Step 2: Run Celebrimbor

Alter config.yaml to run Celebrimbor using your desired settings. This can also be done from the command line as below, where each of the config parameters can be set manually.

snakemake --cores 16 --config cgt_breaks=0.05,0.05 cgt_error=0.05 output_dir=/path/to/output/dir genome_fasta=/path/to/assembly/directory clustering_method=mmseqs2 

Run this command on data both pre- and post-sequence removal.

Step 3a: Compare pre- and post-sequence removal results (mmseqs2)

For Celebrimbor run with mmseqs2, first get a 1:1 mapping between gene sequences pre- and post-sequence removal (assuming run in pre_sim and post_sim directories).

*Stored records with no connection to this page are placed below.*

(* ===== verification/OvsdbConditionThms.v ===== *)
(** Conditions on rows mean what their functions say, and the tables of clauses find the rows
    that some clause accepts. *)
From stdpp Require Import gmap sorting.
From S2P Require Import Prelude Text Unicode Containers Shash Json JsonLex JsonNumber JsonParse Sort Uuid OvsdbTypes OvsdbData OvsdbDatum OvsdbSets OvsdbJson OvsdbJsonThms OvsdbTypeThms OvsdbSchema OvsdbCondition OvsdbSchemaThms.

Module OvsdbConditionThms.
Import JsonParse.
Export OvsdbCondition OvsdbSchemaThms.

(** ** Orders *)

(** Comparisons that say the same from both sides, and are transitive. *)
Record ordered {X} (cmp : X -> X -> Z) (P : X -> Prop) : Prop := {
  ordered_antisym x y : P x -> P y -> Z.sgn (cmp y x) = - Z.sgn (cmp x y);
  ordered_trans x y z : P x -> P y -> P z -> cmp x y <= 0 -> cmp y z <= 0 -> cmp x z <= 0;
}.

Lemma ordered_total {X} (cmp : X -> X -> Z) P : ordered cmp P -> total_on cmp P.
Proof.
  intros [Ha Ht]. split; [| done]. intros x y Hx Hy H. specialize (Ha x y Hx Hy). lia.
Qed.

Lemma ordered_eq_trans {X} (cmp : X -> X -> Z) P x y z :
  ordered cmp P -> P x -> P y -> P z -> cmp x y = 0 -> cmp y z = 0 -> cmp x z = 0.
Proof.
  intros [Ha Ht] Hx Hy Hz E1 E2. pose proof (Ha x y Hx Hy). pose proof (Ha y z Hy Hz). pose proof (Ha x z Hx Hz).
  pose proof (Ht x y z Hx Hy Hz). pose proof (Ht z y x Hz Hy Hx). lia.
Qed.

Definition lex {X} (first second : X -> X -> Z) (x y : X) : Z := if negb (first x y =? 0) then first x y else second x y.

(** The second comparison need only order what the first one takes for equal. *)
Lemma lex_ordered {X} (first second : X -> X -> Z) P :
  ordered first P -> (forall x, P x -> ordered second (λ y, P y /\ first x y = 0)) -> ordered (lex first second) P.
Proof.
  intros H1 H2. pose proof H1 as [Ha Ht]. unfold lex.
  assert (forall x y z, P x -> P y -> P z -> first x y = 0 -> first y z = 0 -> first x z = 0) as He by (intros *; by apply ordered_eq_trans).
  assert (forall x, P x -> first x x = 0) as Hr by (intros x Hx; specialize (Ha x x Hx Hx); lia). split.
  - intros x y Hx Hy. pose proof (Ha x y Hx Hy) as E. destruct (Z.eqb_spec (first x y) 0) as [E1 | E1].
    + rewrite (proj2 (Z.eqb_eq (first y x) 0)) by lia. cbn. apply (ordered_antisym _ _ (H2 x Hx)); auto.
    + rewrite (proj2 (Z.eqb_neq (first y x) 0)) by lia. done.
  - intros x y z Hx Hy Hz. pose proof (Ha x y Hx Hy). pose proof (Ha y z Hy Hz). pose proof (Ha x z Hx Hz).
    pose proof (Ht x y z Hx Hy Hz). pose proof (Ht y z x Hy Hz Hx). pose proof (Ht z x y Hz Hx Hy).
    destruct (Z.eqb_spec (first x y) 0) as [E1 | E1], (Z.eqb_spec (first y z) 0) as [E2 | E2]; cbn.
    + rewrite (He x y z) by done. cbn. apply (ordered_trans _ _ (H2 x Hx)); eauto.
    + destruct (Z.eqb_spec (first x z) 0); cbn; lia.
    + destruct (Z.eqb_spec (first x z) 0); cbn; lia.
    + destruct (Z.eqb_spec (first x z) 0); cbn; lia.
Qed.

(** Comparison by a number. *)
Definition by_number {X} (f : X -> Z) (x y : X) : Z := if negb (f x =? f y) then if f x <? f y then -1 else 1 else 0.

Lemma by_number_ordered {X} (f : X -> Z) P : ordered (by_number f) P.
Proof. unfold by_number. split; intros *; zcases; cbn; intros; lia. Qed.

Lemma ordered_impl {X} (cmp : X -> X -> Z) (P Q : X -> Prop) : (forall x, Q x -> P x) -> ordered cmp P -> ordered cmp Q.
Proof. intros H [Ha Ht]. split; [auto |]. intros x y z Hx Hy Hz. apply Ht; auto. Qed.

Lemma ordered_ext {X} (cmp cmp' : X -> X -> Z) P :
  (forall x y, P x -> P y -> cmp' x y = cmp x y) -> ordered cmp P -> ordered cmp' P.
Proof.
  intros E [Ha Ht]. split.
  - intros x y Hx Hy. rewrite !E by done. auto.
  - intros x y z Hx Hy Hz. rewrite !E by done. eauto.
Qed.

Lemma ordered_map {X Y} (f : X -> Y) (cmp : Y -> Y -> Z) (P : X -> Prop) Q :
  (forall x, P x -> Q (f x)) -> ordered cmp Q -> ordered (λ x y, cmp (f x) (f y)) P.
Proof. intros H [Ha Ht]. split; [auto |]. intros x y z Hx Hy Hz. apply Ht; auto. Qed.

Section condition.
Context {T R : Type} {HT : HashTable T} {HTok : HashTableOk T}.
Context {D : Double R} {DO : DoubleOrder R} {Dok : DoubleOk R} {So : Sorting} {Sok : SortingOk So}.
Context (hash_string : chars -> Z -> Z) (uuid_generate : nat -> uuid).
Context (Hgen : forall k, uuid_ok (uuid_generate k)).

Abbreviation atom := (ovsdb_atom R).
Abbreviation datum := (ovsdb_datum R).
Abbreviation json := (Json.json T R).
Abbreviation symtab := (option (ovsdb_symbol_table T)).
Abbreviation col_t := (ovsdb_column R).
Abbreviation clause := (ovsdb_clause R).
Abbreviation schema := (ovsdb_table_schema T R).
Implicit Types (j : json) (d : datum) (ty : ovsdb_type R) (col : col_t) (ts : schema) (c : gmap chars col_t) (row : list datum) (cl : clause).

cat pre_sim/mmseqs_all_seqs.fasta post_sim/mmseqs_all_seqs.fasta > mmseqs_all_seqs_concat.fasta
mmseqs easy-cluster mmseqs_all_seqs_concat.fasta mmseqs_comp tmp --min-seq-id 1.0 --seq-id-mode 1 --threads 16 >mmseqs2.log 2>&1
python match_genes.py --input mmseqs_comp_cluster.tsv --output matched_genes

Next match up gene clusters pre- and post-sequence removal, with naming convention x, y and z for the rare, core and error thresholds respectively.

python analyse_celebrimbor_simulation.py --matched-genes matched_genes.tsv --cgt-pre pre_sim/cgt_output_params_x,y_err_z.txt --cgt-post post_sim/cgt_output_params_z,y_err_z.txt --checkm-pre pre_sim/checkm_out.tsv --checkm-post post_sim/checkm_out.tsv --pan-pre pre_sim/pangenome_summary_params_z,y_err_z.tsv --pan-post post_sim/pangenome_summary_params_z,y_err_z.tsv --mmseqs-pre pre_sim/mmseqs/mmseqs_cluster.sorted.tsv --mmseqs-post post_sim/mmseqs/mmseqs_cluster.sorted.tsv --outpref cgt_comp_params_z,y_err_z

Finally, place cgt_comp_params_z,y_err_z.tsv files in a single directory and analyse the results using mmseqs2_performance.R.

Step 3a: Compare pre- and post-sequence removal results (Panaroo)

For Celebrimbor run with Panaroo, use the pangenome_summary.tsv and cgt_output.txt, renaming to panaroo_sim_<stringency>_params_x,y.tsv and cgt_sim_panaroo_<stringency>_params_x,y_err_z.txt for x, y and z for the rare, core and error thresholds respectively. The <stringency> should be one of strict, moderate or sensitive, depending on the settings using in config.yaml for panaroo_stringency option.

Finally, place panaroo_sim_<stringency>_params_x,y.tsv and cgt_sim_panaroo_<stringency>_params_x,y_err_z.txt files together in a single directory and analyse the results using panaroo_performance.R.

Step 4: Compare pre- and post-sequence removal results (combined)

Take the mmseqs_core.csv and mmseqs_rare.csv generated by mmseqs2_performance.R, and the panaroo_core.csv and panaroo_rare.csv generated by panaroo_performance.R, and analyse them using combined_performance. This will generate Figure 1D in the Celebrimbor publication.